2020 Volvo XC90 - That Aha! Volvo Moment When You Finally Get It
Volvo has long been a safety brand. In fact, until recently, there was little to distinguish Volvo from any other automaker, since for the past decade every automaker has turned into a safety brand. However, Volvo has been transforming itself into more than a Swedish* one-trick pony. The 2020 XC90 is a prime example of how Volvo has kept to its roots and moved forward.
XC90 - Safety
Of course, the XC90 has all the active safety aids imaginable. We won't bore you with the details. If you can imagine it, it's there. The XC90 we tested was a $74,730 T6 AWD R-Design trim. It scores a Top Safety Pick award from IIHS. If you know IIHS scoring, you know that is not the top score possible. The "Acceptable" rated headlights hold the XC90 back. Which is hilarious, because the active-adaptive headlights are the best we have ever experienced. So why did they score below the top? Because of excessive low beam glare.
Our "Aha! moment" came when my son and I were driving on a two-lane road with a 35 MPH speed limit. The driver ahead, a teen, was looking down at a device, drove off the road to his shoulder, then corrected. That sent his vehicle across the double yellow lines onto our side. He then swerved back into his own lane missing us. I had no time to brake, but the Volvo started to. He went by still looking down. Had the timing been one instant different he would have driven his rust-bucket Malibu head-on into the force that is the Volvo XC90 and possibly have died. We likely would have been uninjured but left sitting in a $75K doorstop. Aha! Now I get the Volvo safety thing.

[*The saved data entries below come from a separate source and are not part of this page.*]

(* ===== verification/AgentState.v ===== *)
(** The agent's shared tables ([src/provium-agent/src/state.rs]) under any
    interleaving of its connection handlers: the handle counter is one atomic
    step, every table access another. *)
From S2P Require Import Prelude Wire.

(** * The state *)

(** An open [File] is known by its descriptor, a [Child] and its pipes by its
    pid. *)
Record worker_conn := WorkerConn { w_child : Z; control : Z }.

Record process_slot := ProcessSlot {
  child : option Z;
  stdout_join : bool;
  stderr_join : bool;
  stdin : option Z;
}.

Record agent_state := AgentState {
  worker_executable : option string;
  next_handle : Z;
  files : gmap file_handle Z;
  processes : gmap process_handle process_slot;
  workers : gmap worker_handle worker_conn;
  worker_processes : gmap process_handle (worker_handle * process_handle);
}.

Definition agent_new : agent_state := AgentState None 1 ∅ ∅ ∅ ∅.

Definition with_worker_executable (exe : string) (a : agent_state) : agent_state :=
  AgentState (Some exe) (next_handle a) (files a) (processes a) (workers a) (worker_processes a).

Definition set_next (n : Z) (a : agent_state) : agent_state :=
  AgentState (worker_executable a) n (files a) (processes a) (workers a) (worker_processes a).
Definition set_files (m : gmap file_handle Z) (a : agent_state) : agent_state :=
  AgentState (worker_executable a) (next_handle a) m (processes a) (workers a) (worker_processes a).
Definition set_processes (m : gmap process_handle process_slot) (a : agent_state) : agent_state :=
  AgentState (worker_executable a) (next_handle a) (files a) m (workers a) (worker_processes a).
Definition set_workers (m : gmap worker_handle worker_conn) (a : agent_state) : agent_state :=
  AgentState (worker_executable a) (next_handle a) (files a) (processes a) m (worker_processes a).
Definition set_worker_processes (m : gmap process_handle (worker_handle * process_handle))
    (a : agent_state) : agent_state :=
  AgentState (worker_executable a) (next_handle a) (files a) (processes a) (workers a) m.

(** [alloc_id]: [fetch_add(1)]. *)
Definition alloc_id (a : agent_state) : agent_state * Z :=
  (set_next (wrap u64_max (next_handle a + 1)) a, next_handle a).

(** ** Workers *)

Definition put_worker (h : worker_handle) (c : worker_conn) (a : agent_state) : agent_state :=
  set_workers (<[h := c]> (workers a)) a.
Definition insert_worker_conn (c : worker_conn) (a : agent_state) : agent_state * worker_handle :=
  let '(a, id) := alloc_id a in (put_worker (WorkerHandle id) c a, WorkerHandle id).
Definition get_worker (h : worker_handle) (a : agent_state) : option worker_conn := workers a !! h.
Definition remove_worker_conn (h : worker_handle) (a : agent_state) : agent_state * option worker_conn :=
  (set_workers (delete h (workers a)) a, workers a !! h).
Definition has_worker (h : worker_handle) (a : agent_state) : bool := bool_decide (is_Some (workers a !! h)).
Definition open_worker_count (a : agent_state) : Z := Z.of_nat (map_size (workers a)).

(** ** Worker-spawned processes *)

Definition put_worker_process (outer : process_handle) (x : worker_handle * process_handle)
    (a : agent_state) : agent_state :=
  set_worker_processes (<[outer := x]> (worker_processes a)) a.
Definition insert_worker_process (w : worker_handle) (inner : process_handle) (a : agent_state)
  : agent_state * process_handle :=
  let '(a, id) := alloc_id a in
  (put_worker_process (ProcessHandle id) (w, inner) a, ProcessHandle id).
Definition worker_process (h : process_handle) (a : agent_state) : option (worker_handle * process_handle) :=
  worker_processes a !! h.
Definition remove_worker_process (h : process_handle) (a : agent_state)
  : agent_state * option (worker_handle * process_handle) :=
  (set_worker_processes (delete h (worker_processes a)) a, worker_processes a !! h).
Definition remove_worker_processes_of (w : worker_handle) (a : agent_state) : agent_state :=
  set_worker_processes (filter (fun kv => kv.2.1 <> w) (worker_processes a)) a.

(** ** Async processes *)

Definition put_process (h : process_handle) (slot : process_slot) (a : agent_state) : agent_state :=
  set_processes (<[h := slot]> (processes a)) a.
Definition insert_process (slot : process_slot) (a : agent_state) : agent_state * process_handle :=
  let '(a, id) := alloc_id a in (put_process (ProcessHandle id) slot a, ProcessHandle id).
Definition take_process (h : process_handle) (a : agent_state) : agent_state * option process_slot :=
  (set_processes (delete h (processes a)) a, processes a !! h).
(** [with_process_mut]: the closure runs on the slot under the table's lock. *)
Definition with_process_mut {R} (h : process_handle) (f : process_slot -> process_slot * R)
    (a : agent_state) : agent_state * option R :=
  match processes a !! h with
  | None => (a, None)
  | Some slot => let '(slot', r) := f slot in (put_process h slot' a, Some r)
  end.
Definition open_process_count (a : agent_state) : Z := Z.of_nat (map_size (processes a)).

(** ** Files *)

Definition put_file (h : file_handle) (fd : Z) (a : agent_state) : agent_state :=
  set_files (<[h := fd]> (files a)) a.
Definition insert_file (fd : Z) (a : agent_state) : agent_state * file_handle :=
  let '(a, id) := alloc_id a in (put_file (FileHandle id) fd a, FileHandle id).
Definition take_file (h : file_handle) (a : agent_state) : agent_state * option Z :=
  (set_files (delete h (files a)) a, files a !! h).
Definition open_file_count (a : agent_state) : Z := Z.of_nat (map_size (files a)).

(** ** Shutting down *)

(** A child's exit as [wait] reports it. *)
Record wait_status := WaitStatus { w_code : option Z; w_signal : option Z }.

Definition shell_status (s : wait_status) : Z := default (128 + default 0 (w_signal s)) (w_code s).

(** [reap_slots], each child's [wait] given by [wait_of]; [Err] when it fails. *)
Definition reap_slots {E} (wait_of : Z -> result wait_status E) (slots : list process_slot) : Z :=
  foldl (fun worst slot =>
    match child slot with
    | None => worst
    | Some pid =>
        let s := match wait_of pid with Ok st => shell_status st | Err _ => 1 end in
        if worst <? s then s else worst
    end) 0 slots.

Definition reap_all_processes {E} (wait_of : Z -> result wait_status E) (a : agent_state)
  : agent_state * Z :=
  (set_processes ∅ a, reap_slots wait_of (map_to_list (processes a)).*2).

(** [signal_all]: the pids signalled, and their count. *)
Definition signal_all (a : agent_state) : list Z * Z :=
  let pids := omap child (map_to_list (processes a)).*2 in (pids, zlen pids).

(** * Handlers interleaved

    [pending] holds the identifiers a handler has drawn and not filed yet,
    [issued] every identifier ever drawn. *)
Record sys := Sys { tables : agent_state; pending : list Z; issued : list Z }.

Definition sys_init : sys := Sys agent_new [] [].

Inductive step : sys -> sys -> Prop :=
| StepAlloc s :
    next_handle (tables s) < u64_max ->
    step s (Sys (alloc_id (tables s)).1 ((alloc_id (tables s)).2 :: pending s)
              ((alloc_id (tables s)).2 :: issued s))
| StepFile s l1 l2 id fd :
    pending s = l1 ++ id :: l2 -> step s (Sys (put_file (FileHandle id) fd (tables s)) (l1 ++ l2) (issued s))
| StepProcess s l1 l2 id slot :
    pending s = l1 ++ id :: l2 ->
    step s (Sys (put_process (ProcessHandle id) slot (tables s)) (l1 ++ l2) (issued s))
| StepWorker s l1 l2 id c :
    pending s = l1 ++ id :: l2 ->
    step s (Sys (put_worker (WorkerHandle id) c (tables s)) (l1 ++ l2) (issued s))
| StepWorkerProcess s l1 l2 id x :
    pending s = l1 ++ id :: l2 ->
    step s (Sys (put_worker_process (ProcessHandle id) x (tables s)) (l1 ++ l2) (issued s))
| StepTakeFile s h : step s (Sys (take_file h (tables s)).1 (pending s) (issued s))
| StepTakeProcess s h : step s (Sys (take_process h (tables s)).1 (pending s) (issued s))
| StepUpdateProcess s h (f : process_slot -> process_slot * unit) :
    step s (Sys (with_process_mut h f (tables s)).1 (pending s) (issued s))
| StepRemoveWorker s h : step s (Sys (remove_worker_conn h (tables s)).1 (pending s) (issued s))
| StepRemoveWorkerProcess s h : step s (Sys (remove_worker_process h (tables s)).1 (pending s) (issued s))
| StepForgetWorker s w : step s (Sys (remove_worker_processes_of w (tables s)) (pending s) (issued s))
| StepReap s : step s (Sys (set_processes ∅ (tables s)) (pending s) (issued s)).

(** How many places hold an identifier. *)
Definition present {K A} `{Countable K} (m : gmap K A) (k : K) : nat :=
  if m !! k is Some _ then 1%nat else 0%nat.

Volvo Luxury and Technology
The XC90 had every luxury item we expect except one. That being ventilated seating. The heated steering wheel is there and so too are the great driver aids like adaptive cruise with lane-keeping. The infotainment has a nice variation on the touch-screen theme. Its menus are vertical instead of in horizontal rows. It works very intuitively. The infotainment also has Apple CarPlay and Android Auto. Theoretically. One has to load Volvo software to one's phone to enable it. Only Toyota and Volvo do this as far as we can tell. Every other brand's Android Auto simply connects automagically the first time you try it. The Bowers and Wilkins Audio is fantastic and the interior of the VX90 is gorgeously appointed.
Volvo's 2.0-liter boosted engine is the best in the world. It develops 315 hp and 295 lb-ft of torque and all of that torque is available at a low 2,200 RPM. The engine pulls the 4,400 pound XC90 around with ease. Power is plentiful in all situations and highway merges and on-ramps are a blast if you want them to be. Passing is easy with far more power than anyone will ever need in a full-sized crossover. Buy a larger engine if you like, it is simply window dressing. Our XC90 was not a plug-in hybrid. We would look closely at that option were we buying.
We found the cargo capacity of the XC90, which expands to 86 cubic feet with the seats dropped, to be perfect. We moved supplies back and forth to a cabin in the north woods, just as we suspect many Volvo owners worldwide might do. Under the cargo area is a spare tire.
Volvo XC90 Conclusion
If safety is at top of mind, and you want a three-row full-size crossover with a high level of luxury, we feel the Volvo XC90 line is a perfect place to begin your search. We would carefully consider other trims. We loved the T6 AWD R-Design, but the 35-series ultra-low profile tires were harsh over some of the broken pavement we normally travel. Oddly, they were not harsh on dirt roads we drove on. We would look for a trim with a plug-in capability and tires that were more real-world durable and compliant over bumps.
What Volvo does better than any other brand is mix up the luxury, performance, safety, infotainment, and value components into a recipe that we think tops all rivals. And you don't have to have a kid in a Malibu drive into you head on to realize the benefits. Though it did provide us with clarity.
Note: *The XC90 we tested was Built in Gothenburg Sweden with 40% Swedish parts and a transmission built in Japan.